Sie sind enorm energiesparend unterwegs: Schiffshalter. Die Fischart hat die Gewohnheit, sich an anderen Meeresbewohnern festzusaugen und sich von den größeren Tieren durchs Wasser ziehen zu lassen. Forscher beobachteten jetzt aber eine neue, sehr skurrile Angewohnheit des Schiffshalters: Die Fische verstecken sich in der Kloakenöffnung von Mantarochen.

„Das Verhalten des Saugfisches ist ziemlich seltsam“, sagte Emily Yeager, Doktorandin am Department für Meeresbiologie und Ökologie der Universität Miami und Erstautorin der Studie, gegenüber dem Magazin Live Science.

Üblicherweise schwimmen Schiffshalter als blinde Passagiere bei Haien, Walen und Meeresschildkröten mit und nutzen dafür ihre Saugnäpfe – umgewandelte Rückenflossen, um sich an den Transportfischen festzuhaken. Bislang ging man davon aus, dass Schiffshalter den Tieren, mit denen sie reisen, einen Reinigungsdienst leisten, indem sie Parasiten von deren Haut entfernen. Diese neue Entdeckung legt jedoch nahe, dass die Fische den Rochen auch als Versteck nutzen.

Ein Taucher beobachtete das Phänomen. Dabei befand sich ein Schiffshalter in der Nähe der Bauchflosse eines ausgewachsenen Atlantischen Mantarochens. Als der Schiffshalter die Anwesenheit des Tauchers bemerkte, erschreckte sich das Tier, woraufhin es sich „blitzschnell in die Kloakenöffnung des Mantarochens einschob“, schreiben die Forscher in ihrer Studie, die kürzlich in der Fachzeitschrift „Ecology and Evolution“ veröffentlicht wurde.

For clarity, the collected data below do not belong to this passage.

Lemma MatchETag_spec val etag matched :
  val <> "" -> MatchETag val etag = Ok matched ->
  if matched then val = "*" \/ Unquote val = Ok etag else val <> "*" /\ exists t, Unquote val = Ok t /\ t <> etag.
Proof using Type.
  intros Hv. unfold MatchETag, IsWildcard, ConditionalMatch_ETag.
  destruct (String.eqb_spec val "") as [|_]; [done|]. destruct (String.eqb_spec val "*") as [->|Hn]; [intros [= <-]; by left|].
  destruct (Unquote val) as [t|e|p|] eqn:EU; cbn; try done.
  destruct (String.eqb_spec t etag) as [->|Ht]; intros [= <-]; [by right|]. split; [done|]. by exists t.
Qed.

Lemma optionMatcher_spec opts etag : optionMatcher opts etag = Ok true -> conditionsMet opts etag.
Proof using Type.
  unfold optionMatcher, AndETagMatch, IsSet, conditionsMet, NegateETagMatch.
  intros H.
  assert (forall l, allMatch (fun m : ETagMatcher => m etag) l = Ok true -> Forall (fun m : ETagMatcher => m etag = Ok true) l) as HA.
  { clear. induction l as [|m l IH]; [constructor|]. cbn. intros (ok & Hm & H)%obind_ok_inv. destruct ok; [|done].
    constructor; [done|by apply IH]. }
  apply HA, Forall_app in H as [H1 H2]. split; intros Hs; rewrite (proj2 (String.eqb_neq _ _) Hs) in *; cbn [negb] in *.
  - apply Forall_cons in H1 as [H1 _]. by apply (MatchETag_spec _ _ true).
  - apply Forall_cons in H2 as [(b & Hb & H2)%obind_ok_inv _]. injection H2 as H2. destruct b; [done|].
    by apply (MatchETag_spec _ _ false).
Qed.
(* ===== verification/XmlRaw.v ===== *)
(** * Raw XML values

    lib/webdav/internal/xml.go: the elements that are kept as they were read, to be decoded
    or written later: reading one from a decoder, writing it to an encoder, and the reader
    that gives its tokens again.

    A decoder is the tokens that it will give and the error after them; it gives an end
    element only for the element that is open.  What is kept to be written only is any value
    of a type [V], which encoding/xml encodes ([EncodeValue]). *)

From stdpp Require Import base list strings.
From S2P Require Import Prelude GoStrings WebDav.
#[local] Open Scope Z_scope.
#[local] Set Warnings "-register-all".

(** ** Tokens *)

Inductive Token : Type :=
| StartElement (name : Name) (attrs : list (Name * string))
| EndElement (name : Name)
| CharData (text : string)
| Comment (text : string)
| ProcInst (target inst : string)
| Directive (text : string).

Definition EOF : error := PlainError "EOF".

(** [errors.Is(err, io.EOF)] *)
Definition isEOF (e : error) : bool := match e with PlainError msg => (msg =? "EOF")%string | _ => false end.

Record Decoder : Type := mkDecoder { upcoming : list Token; failure : error }.

Section Raw.
Context {V : Type}.

(** A value that was read, with its token and children, or one to be written. *)
Inductive Raw : Type :=
| RawTree (tok : Token) (children : list Raw)
| RawOut (out : V).
(** A file that fails when it is closed is sent, and an error after it. *)
Lemma closed_late (F : Type) (FS : FileSystem F) (r : Request) (s : dav F) fi f e :
  isMethod r "HEAD" = false -> fi_IsDir fi = false -> closeError f = Some e -> readError f = None -> seeker f = false ->
  Stat (URLPath r) (fsys s) = (Ok fi, fsys s) -> Open (URLPath r) (fsys s) = (Ok f, fsys s) ->
  exists hs, Forall isHeader hs
    /\ ending (dav_HeadGet r) s
       = (Ok tt, mkDav (fsys s) (sent s ++ hs ++ [CopySent (content f); ErrorSent (errorStatus (Errorf "error while closing result: %w" [e]))]) (ticks s)).
Proof.
  intros HM HD HC HR HK HS HO. unfold ending, dav_HeadGet, closingFile, tryDav, onFS, bind, send, ServeError.
  rewrite HS, HD. cbn. rewrite HO. cbn. destruct (fileHeaders_sends fi (mkDav (fsys s) (sent s ++ [HeaderSent "Content-Length" (NumberValue (fi_Size fi))]) (ticks s)))
    as (hs & HH & E). unfold send in E. rewrite E. cbn. rewrite HK, HM. cbn. rewrite HR. cbn. rewrite HC. cbn.
  exists (HeaderSent "Content-Length" (NumberValue (fi_Size fi)) :: hs). split; [by constructor|]. unfold send. cbn. by rewrite <- !app_assoc.
Qed.
(* ===== verification/LogWorker.v ===== *)
(** * The log worker

    service/log: the buffer (buffer.go), the ticker that can be triggered (ticker.go),
    and the worker that compresses the lines of a source to a file, flushes it and
    rotates it (worker.go), as a transition system of the rounds of its loop.

    The disk has names for files, that a rename moves and an open handle keeps.
    Compression (compress/gzip), the system calls that may fail and the clock are the
    class [LogEnv]. *)

From stdpp Require Import gmap.
From S2P Require Import Prelude Hoare GoStrings GoPath GoSearch.
#[local] Open Scope Z_scope.
#[local] Set Warnings "-register-all,-clear-no-such-hyp".

(** Conversions to [uint32] and [uint64]. *)
Definition uint32 (z : Z) : Z := z mod 2 ^ 32.
Definition uint64 (z : Z) : Z := z mod 2 ^ 64.

Class LogEnv : Type := {
  (** A compressor: a new one; what a write and a flush return, the bytes they give
      to the writer below, and the compressor after; what a reader of compressed bytes
      gets out of them. *)
  Gz : Type;
  gzNew : Gz;
  gzWrite : Gz -> string -> outcome Z * string * Gz;
  gzFlush : Gz -> outcome unit * string * Gz;
  inflate : string -> string;
  (** The system calls, each time: the error of an open, a close, a stat, a rename;
      how many bytes a write takes, and its error. *)
  openError : nat -> option error;
  closeError : nat -> option error;
  statError : nat -> option error;
  renameError : nat -> option error;
  writeFile : nat -> string -> nat * option error;
  nowRFC3339 : nat -> string
}.

(** What a compressor has given and taken since it was made, and whether it was
    flushed last. *)
Inductive gzRun {E : LogEnv} : Gz -> string -> string -> bool -> Prop :=
| gzRun_new : gzRun gzNew "" "" true
| gzRun_write g out data f p r o g' :
    gzRun g out data f -> gzWrite g p = (r, o, g') -> gzRun g' (out +:+ o) (data +:+ p) false
| gzRun_flush g out data f r o g' :
    gzRun g out data f -> gzFlush g = (r, o, g') -> gzRun g' (out +:+ o) data true.

(** A compressor over a buffer takes all it is given, and what was flushed can be read. *)
Class LogEnvLaws (E : LogEnv) : Prop := {
  gzWrite_all g p : fst (fst (gzWrite g p)) = Ok (Z.of_nat (String.length p));
  gzFlush_ok g : fst (fst (gzFlush g)) = Ok tt;
  inflate_flushed g out data : gzRun g out data true -> inflate out = data;
  (** A write takes at most what it is given. *)
  writeFile_le n s : (fst (writeFile n s) <= String.length s)%nat
}.

Definition ErrBytesMismatch : error := PlainError "bytes mismatch".
Definition ErrClosed : error := PlainError "file already closed".
Definition ErrInvalid : error := PlainError "invalid argument".
Definition ErrNotExist : error := PlainError "file does not exist".
Definition ErrShortWrite : error := PlainError "short write".
Definition nilPointer : string := "invalid memory address or nil pointer dereference".

(** ** ticker.go *)

(** Whether a token is in the channel [manual] and in the channel [out], which both
    have room for one. *)
Record manualTicker : Type := mkTicker { manual : bool; out : bool }.

Definition newManualTicker : manualTicker := mkTicker false false.
Definition Trigger (m : manualTicker) : manualTicker := mkTicker true (out m).
(** The rounds of its goroutine: the ticker ticks, or it was triggered. *)
Definition tickOnce (m : manualTicker) : manualTicker := mkTicker (manual m) true.
Definition deliver (m : manualTicker) : manualTicker :=
  if manual m then mkTicker false true else m.
(** A receive on [Triggered]. *)
Definition triggered (m : manualTicker) : option manualTicker :=
  if out m then Some (mkTicker (manual m) false) else None.

(** A trigger is not lost: it stays until it is received. *)
Lemma Trigger_pending m : manual (Trigger m) || out (Trigger m) = true.
Proof. done. Qed.
Lemma deliver_pending m : manual m || out m = true -> out (deliver m) = true.
Proof. unfold deliver. by destruct (manual m) eqn:E, (out m) eqn:E'; cbn; rewrite ?E, ?E'. Qed.

(** ** The disk and the worker *)

Record disk : Type := mkDisk {
  names : gmap string nat;
  contents : gmap nat string;
  sysCalls : nat
}.

Lemma drop_all_string s : dropString (String.length s) s = "".
Proof. rewrite <- (string_app_nil s) at 2. apply drop_app_string. Qed.

Section Worker.
Context {E : LogEnv}.

(** The fields of [worker], with its buffer ([flushBuffer]: the bytes in it, those
    ever written, and the file below), and the variables of its loop. *)
Record worker : Type := mkWorker {
  source : string;
  logDirectory : string;
  file : option nat;
  fileOpen : bool;
  buf : string;
  bytesWritten : Z;
  sink : nat;
  writer : option Gz;
  linesWrittenSinceLastFlush : Z;
  bytesWrittenSinceLastRotate : Z;
  lastPosition : Z;
  flush : manualTicker;
  rotate : manualTicker
}.

Record proc : Type := mkProc { wk : worker; dk : disk }.

Definition call : Go proc nat :=
  fun p => (Ok (sysCalls (dk p)),
            mkProc (wk p) (mkDisk (names (dk p)) (contents (dk p)) (S (sysCalls (dk p))))).

Definition setNames (f : gmap string nat -> gmap string nat) : Go proc unit :=
  modify (fun p => mkProc (wk p) (mkDisk (f (names (dk p))) (contents (dk p)) (sysCalls (dk p)))).
Definition setContents (f : gmap nat string -> gmap nat string) : Go proc unit :=
  modify (fun p => mkProc (wk p) (mkDisk (names (dk p)) (f (contents (dk p))) (sysCalls (dk p)))).
Definition setWorker (f : worker -> worker) : Go proc unit :=
  modify (fun p => mkProc (f (wk p)) (dk p)).

(** A system call that may fail. *)
Definition sys (failure : nat -> option error) : Go proc unit :=
  n <-- call ;; match failure n with Some e => fail e | None => ret tt end.

(** ** buffer.go *)

Definition withBuffer (b : string) (written : Z) (w : worker) : worker :=
  mkWorker (source w) (logDirectory w) (file w) (fileOpen w) b written (sink w) (writer w)
    (linesWrittenSinceLastFlush w) (bytesWrittenSinceLastRotate w) (lastPosition w) (flush w) (rotate w).

Definition flushBuffer_Write (p : string) : Go proc unit :=
  setWorker (fun w => withBuffer (buf w +:+ p) (uint64 (bytesWritten w + Z.of_nat (String.length p))) w).

(** Writing the buffer to its file removes from it what the file took. *)
Definition flushBuffer_Flush : Go proc unit :=
  p <-- get ;;
  let b := buf (wk p) in
  if (b =? "")%string then ret tt
  else if negb (fileOpen (wk p)) then fail ErrClosed
  else
    n <-- call ;;
    let (m, e) := writeFile n b in
    setContents (alter (fun c => c +:+ takeString m b) (sink (wk p))) ;;;
    setWorker (fun w => withBuffer (dropString m b) (bytesWritten w) w) ;;;
    match e with
    | Some e => fail e
    | None => if (m <? String.length b)%nat then fail ErrShortWrite else ret tt
    end.
(* ===== verification/AuthExamples.v ===== *)
(** * Authentication on a concrete directory

    A directory of one user, a template language of texts and fields, tokens that hold
    their claims and secret in the clear, with the laws of the classes; the witnesses of
    the theorems of HttpAuth and LdapPool. *)

From stdpp Require Import gmap countable relations.
From S2P Require Import Prelude GoStrings GoSearch Tmpl LdapClient LdapPool HttpAuth.
#[local] Open Scope Z_scope.
#[local] Set Warnings "-register-all,-clear-no-such-hyp".

(** ** Templates *)

Fixpoint execNode (n : Node) (p : string) : outcome string :=
  match n with
  | TextNode s => Ok s
  | ListNode ns => foldr (fun n r => s <-? execNode n p ;; t <-? r ;; Ok (s +:+ t)) (Ok "") ns
  | ActionNode [[FieldNode [f]]] => if (f =? "Username")%string then Ok p else Err (PlainError "no field")
  | _ => Err (PlainError "not here")
  end.

Definition filterNodes : list Node :=
  [TextNode "(cn="; ActionNode [[FieldNode ["Username"]]]; TextNode ")"].

Definition sampleTemplates : TemplateLang := {|
  Params := string;
  paramsType := Struct [("Username", true, NoStruct "string")];
  fieldValue p f := if (f =? "Username")%string then Some p else None;
  Parse str := if (str =? "(cn={{ .Username }})")%string then Ok (ListNode filterNodes)
               else if (str =? "{{ if .Usrname }}x{{ end }}")%string
               then Ok (ListNode [IfNode [[FieldNode ["Usrname"]]] (ListNode [TextNode "x"]) None])
               else Err (PlainError "syntax");
  Execute := execNode
|}.

Fixpoint execNode_ends (n : Node) (p : string) : ends (execNode n p).
Proof.
  destruct n as [s|pipe|ns|? ? ?|? ? ?|? ? ?|s]; cbn [execNode]; [exact I| | |exact I..].
  - clear execNode_ends. destruct pipe as [|[|[[|f [|? ?]]|?] [|? ?]] [|? ?]]; try done.
    by destruct (f =? "Username")%string.
  - induction ns as [|n ns IH]; [exact I|]. cbn [foldr]. specialize (execNode_ends n p).
    destruct (execNode n p); try done. cbn [obind]. by destruct (foldr _ _ ns).
Defined.

#[export] Instance sampleTemplates_laws : TemplateLaws sampleTemplates.
Proof.
  split; cbn; try done.
  - apply execNode_ends.
  - intros f p v. by destruct (f =? "Username")%string; intros [= ->].
Qed.

#[local] Existing Instance sampleTemplates.

Example filter_accepted : NewTMPL "(cn={{ .Username }})" = Ok (mkTMPL (ListNode filterNodes)).
Proof. vm_compute. reflexivity. Qed.

(** A condition is not looked at: the template is accepted and never renders. *)
Example condition_unchecked :
  exists t, NewTMPL "{{ if .Usrname }}x{{ end }}" = Ok t /\ exists e, Render t "alice" = Err e.
Proof. eexists. split; [vm_compute; reflexivity|]. eexists. reflexivity. Qed.

(** ** A directory *)

Record world0 : Type := mkWorld0 { passwords : gmap string string; held : Z }.

Definition aliceDN : string := "cn=alice,ou=users".
Definition aliceAttrs : list (string * list string) :=
  [("cn", ["alice"]); ("uidnumber", ["1000"]); ("gidnumber", ["-1"]);
   ("memberof", ["cn=admin,ou=groups"; "cn=wiki,ou=accesses"])].

Definition attrValues (e : string * list (string * list string)) (a : string) : list string :=
  match List.find (fun kv => (fst kv =? a)%string) (snd e) with Some kv => snd kv | None => [] end.

Definition foundBy (req : SearchRequest) : list (string * list (string * list string)) :=
  if (Filter req =? "(cn=alice)")%string || (Filter req =? "(cn=*)")%string
  then [(aliceDN, aliceAttrs)] else [].

Definition sampleDir : DirConn := {|
  World := world0;
  Conn := unit;
  Entry := string * list (string * list string);
  EntryDN := fst;
  GetAttributeValue e a := match attrValues e a with v :: _ => v | [] => "" end;
  GetAttributeValues := attrValues;
  poolGet w := (Ok tt, mkWorld0 (passwords w) (held w + 1));
  SimpleBind _ dn pw w :=
    (if negb (pw =? "")%string && bool_decide (passwords w !! dn = Some pw) then Ok tt
     else Err (PlainError "Invalid Credentials"), w);
  Search _ req w := (Ok (foundBy req), w);
  PasswordModify _ dn _ new w := (Ok "", mkWorld0 (<[dn := new]> (passwords w)) (held w));
  CloseConn _ w := (Ok tt, mkWorld0 (passwords w) (held w - 1))
|}.

#[export] Instance sampleDir_laws : DirLaws sampleDir.
Proof.
  refine {| entriesOf := fun (_ : @World sampleDir) req => foundBy req : list (@Entry sampleDir);
            accepts := fun (w : @World sampleDir) dn pw => passwords w !! dn = Some pw;
            openConns := held |}; cbn; try done.
  - intros _ dn pw w. destruct (String.eqb_spec pw "") as [E|E]; [done|].
    by destruct (bool_decide_reflect (passwords w !! dn = Some pw)).
  - intros _ dn old new w. split; [done|]. split; [done|]. split.
    + intros dn' p Hn. by rewrite lookup_insert_ne.
    + intros _ p. rewrite lookup_insert_eq. split; [by intros [= ->]|by intros ->].
Defined.

#[local] Existing Instance sampleDir.

Definition sampleFactory : Factory :=
  mkFactory "cn=root" "secret" "ou=users" (mkTMPL (ListNode filterNodes)) "ou=groups" "cn=admin,ou=groups" "ou=accesses".

(** [filterTemplateValues] of a name. *)
Definition named (username : string) : @Params sampleTemplates := username.

Definition world1 : @World sampleDir :=
  mkWorld0 (<["cn=root" := "secret"]> {[aliceDN := "wonder"]}) 0.

Definition aliceUser : User :=
  mkUser aliceDN "alice" "" "" "" "" ["cn=admin,ou=groups"] ["cn=wiki,ou=accesses"] 1000 (-1) true.

Lemma alice_authenticated : authenticate named sampleFactory "alice" "wonder" world1 = (Ok aliceUser, world1).
Proof. vm_compute. reflexivity. Qed.

Lemma alice_refused :
  authenticate named sampleFactory "alice" "wander" world1 = (Err ErrInvalidCredentials, world1).
Proof. vm_compute. reflexivity. Qed.

(** An injected filter finds the entry but not under the name that was given. *)
Example injection_refused : exists e,
  authenticate named sampleFactory "*" "wonder" world1 = (Err e, world1) /\ Is e ErrNotMatchingUsername = true.
Proof. eexists. split; vm_compute; reflexivity. Qed.

Definition aliceRequest : Request := mkRequest (Some ("alice", "wonder")) [] None None.
Definition served : Request -> Go World Reply := fun _ => ret (mkReply 200 false).

Lemma basic_protected_witness :
  authContext aliceRequest = None
  /\ ((exists username password admin w',
         BasicAuth aliceRequest = Some (username, password) /\ username <> ""
         /\ vouches named sampleFactory world1 username password admin /\ calm world1 w'
         /\ BasicAuth_Middleware named sampleFactory DefaultBasicAuthErrorHandler (Required served) aliceRequest world1
            = served (withAuth (mkAuth None username admin) aliceRequest) w')
      \/ BasicAuth_Middleware named sampleFactory DefaultBasicAuthErrorHandler (Required served) aliceRequest world1
         = (Ok (mkReply StatusUnauthorized true), world1)
      \/ (exists err w', sameDir world1 w'
           /\ (openConns w' = openConns world1
               \/ openConns w' = openConns world1 + 1 /\ exists e, err = Errorf "error while binding as root: %w" [e])
            /\ BasicAuth_Middleware named sampleFactory DefaultBasicAuthErrorHandler (Required served) aliceRequest world1
               = DefaultBasicAuthErrorHandler (withAuthErr err aliceRequest) w')).
Proof. split; [reflexivity|]. by apply (basic_protected named sampleFactory DefaultBasicAuthErrorHandler served aliceRequest world1). Defined.

(** A wrong password gets a 500. *)
Example wrong_password_answer :
  BasicAuth_Middleware named sampleFactory DefaultBasicAuthErrorHandler (Required served)
    (mkRequest (Some ("alice", "wander")) [] None None) world1
  = (Ok (mkReply 500 false), world1).
Proof. apply (wrong_password_500 _ _ _ _ _ "alice" "wander"); [done|done|apply alice_refused]. Qed.

(** ** Tokens *)

Definition claimsTuple (c : Claims) : (string * string) * (option Z * option Z * option Z * bool) :=
  (Issuer c, Subject c, (ClaimsExpiresAt c, NotBefore c, IssuedAt c, ClaimsAdmin c)).
Definition tupleClaims (t : (string * string) * (option Z * option Z * option Z * bool)) : Claims :=
  let '(i, s, (e, n, a, b)) := t in mkClaims i s e n a b.

#[export] Instance Claims_eq_dec : EqDecision Claims.
Proof. solve_decision. Defined.
#[export] Instance Claims_countable : Countable Claims.
Proof. refine (inj_countable' claimsTuple tupleClaims _). by intros []. Defined.

Definition tokenOf (secret : string) (c : Claims) : string := "." +:+ bits (countable.encode (secret, c)).

Definition aliveBool (now : Z) (c : Claims) : bool :=
  match ClaimsExpiresAt c with Some t => now <? t | None => true end
  && match NotBefore c with Some t => t <=? now | None => true end.

(** The claims that a token holds, when it is made with that secret. *)
Definition claimsIn (secret token : string) : option Claims :=
  match token with
  | String _ s =>
      match (countable.decode (unbits s) : option (string * Claims)) with
      | Some (_, c) => if (tokenOf secret c =? token)%string then Some c else None
      | None => None
      end
  | EmptyString => None
  end.

Definition sampleJWT : JWT := {|
  NewNumericDate t := t - t mod Second;
  SignedString c secret := Ok (tokenOf secret c);
  ParseWithClaims token secret now :=
    match claimsIn secret token with
    | Some c => if aliveBool now c then Ok c else Err (PlainError "token is expired")
    | None => Err (PlainError "signature is invalid")
    end
|}.

Lemma aliveBool_spec now c : aliveBool now c = true <-> alive now c.
Proof.
  unfold aliveBool, alive. rewrite andb_true_iff. destruct (ClaimsExpiresAt c) as [e|], (NotBefore c) as [n|].
  all: split; [intros [H1 H2]; split; intros t Ht; try done; injection Ht as <-; lia|].
  all: intros [H1 H2]; split; try done; try (specialize (H1 _ eq_refl)); try (specialize (H2 _ eq_refl)); lia.
Qed.

Lemma claimsIn_tokenOf secret c : claimsIn secret (tokenOf secret c) = Some c.
Proof.
  unfold claimsIn. destruct (tokenOf secret c) as [|a s] eqn:E; [done|].
  assert (s = bits (countable.encode (secret, c))) as -> by by injection E.
  by rewrite unbits_bits, decode_encode, E, String.eqb_refl.
Qed.

Lemma claimsIn_spec secret token c : claimsIn secret token = Some c <-> token = tokenOf secret c.
Proof.
  split; [|intros ->; apply claimsIn_tokenOf]. unfold claimsIn. destruct token as [|a s]; [done|].
  destruct (countable.decode (unbits s) : option (string * Claims)) as [[s' c']|]; [|done].
  destruct (String.eqb_spec (tokenOf secret c') (String a s)) as [E|E]; [|done]. by intros [= <-].
Qed.

#[export] Instance sampleJWT_laws : JWTLaws sampleJWT.
Proof.
  refine {| signedWith := fun secret token c => token = tokenOf secret c |}.
  - done.
  - intros c s _ _ _. by exists (tokenOf s c).
  - intros s token c c' H1 H2. apply claimsIn_spec in H1, H2. congruence.
  - intros token s now. cbn. destruct (claimsIn s token) as [c|] eqn:E.
    + apply claimsIn_spec in E as ->. destruct (aliveBool now c) eqn:EA.
      * split; [done|]. by apply aliveBool_spec.
      * intros c' H. assert (c = c') as <-.
        { apply (f_equal (claimsIn s)) in H. rewrite !claimsIn_tokenOf in H. by injection H. }
        rewrite <- aliveBool_spec. by rewrite EA.
    + intros c ->. by rewrite claimsIn_tokenOf in E.
Defined.

#[local] Existing Instance sampleJWT.

Definition sampleAuth : JWTAuth := mkJWTAuth "hunter2" "files" (3600 * Second) "/" true.
Definition aliceClaims : Claims := mkClaims "files" "alice" (Some (3605 * Second)) (Some (5 * Second)) (Some (5 * Second)) true.
Definition aliceCookie : Cookie :=
  mkCookie cookieName (tokenOf "hunter2" aliceClaims) "/" (Some (3605 * Second + 7)) true true.

Lemma alice_login :
  JWTAuth_Authenticate named sampleFactory sampleAuth (5 * Second + 7) "alice" "wonder" world1
  = (Ok (aliceCookie, mkAuth None "alice" true), world1).
Proof. unfold JWTAuth_Authenticate, bind. rewrite alice_authenticated. reflexivity. Qed.

Definition cookieRequest : Request := mkRequest None [(cookieName, Value aliceCookie)] None None.

Lemma session_cookie_witness :
  JWTAuth_Middleware sampleAuth (3000 * Second) served cookieRequest world1
  = (if 3000 * Second <? NewNumericDate (5 * Second + 7 + duration sampleAuth)
     then served (withAuth (mkAuth (Some (NewNumericDate (5 * Second + 7 + duration sampleAuth))) "alice" true) cookieRequest) world1
     else served cookieRequest world1).
Proof.
  apply (session_cookie named sampleFactory sampleAuth (5 * Second + 7) (3000 * Second) "alice" "wonder" world1
           world1 aliceCookie (mkAuth None "alice" true) served cookieRequest).
  - apply alice_login.
  - reflexivity.
  - done.
Defined.

Definition aliceLogin : login := mkLogin (5 * Second + 7) world1 "alice" "wonder" aliceCookie.

Lemma session_authentic_witness :
  JWTAuth_Middleware sampleAuth (3000 * Second) (Required served) cookieRequest world1
    = (Ok (mkReply StatusUnauthorized true), world1)
  \/ exists e admin expires,
       e ∈ [aliceLogin]
       /\ JWTAuth_Middleware sampleAuth (3000 * Second) (Required served) cookieRequest world1
          = served (withAuth (mkAuth (Some expires) (loginUser e) admin) cookieRequest) world1
       /\ vouches named sampleFactory (loginWorld e) (loginUser e) (loginPassword e) admin
       /\ loginAt e - Second < 3000 * Second < loginAt e + duration sampleAuth.
Proof.
  apply (session_authentic named sampleFactory sampleAuth [aliceLogin]).
  - apply (logins_more named sampleFactory sampleAuth [] (5 * Second + 7) "alice" "wonder" world1 aliceCookie
             (mkAuth None "alice" true) world1); [constructor|apply alice_login].
  - reflexivity.
  - intros token claims [H|[]%not_elem_of_nil]%elem_of_cons _. injection H as ->.
    exists aliceLogin. split; [by left|done].
Defined.

(** ** The pool *)

Definition pool1 : pool := mkPool 0 [] [Dialing] [Asking] 0 false.

Lemma pool1_reachable : reachable 1 1 pool1.
Proof.
  eapply rtc_l; [apply step_call|]. eapply rtc_l; [|apply rtc_refl].
  apply step_move. exact (fill_demand 1 (mkPool 1 [] [Waiting] [Asking] 0 false) 0 0 eq_refl eq_refl).
Qed.

Lemma pool_safe_witness : cancelled pool1 = false /\ slots pool1 = 1%nat.
Proof. split; [reflexivity|]. by apply (pool_safe 1 1 pool1 pool1_reachable). Defined.

Lemma pool_progress_witness :
  exists s', move 1 pool1 s' /\ (source pool1 <> [] -> exists c, getters s' !! 0%nat = Some (Received c)).
Proof.
  apply (pool_progress 1 1 pool1 0 pool1_reachable); [lia|reflexivity| |reflexivity].
  exists 0%nat, Dialing. split; [reflexivity|discriminate].
Defined.

(** With one worker the last Done panics when it ends. *)
Example one_worker_stops : wgAll (runDeltas 1 ++ endDeltas) 0 = Panic "sync: negative WaitGroup counter".
Proof. reflexivity. Qed.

„Als Reaktion auf diese Störung zitterte der Mantarochen kurz, bevor er mit dem Schiffshalterfisch, der sich noch immer in seiner Kloakenöffnung befand, weiterschwamm“, schreibt das Team.

Die Kloake des Rochens dient sowohl der Paarung als auch der Ausscheidung. Dass sich ein Schiffshalter darin versteckt, sei überraschend und ein bisher unbekanntes Verhalten, so Yeager. „Oft sieht man sie einfach mit ihren Wirten zusammen schwimmen, ohne dass dies irgendwelche negativen Auswirkungen auf ihren Wirt hat“, so die Meeresbiologin.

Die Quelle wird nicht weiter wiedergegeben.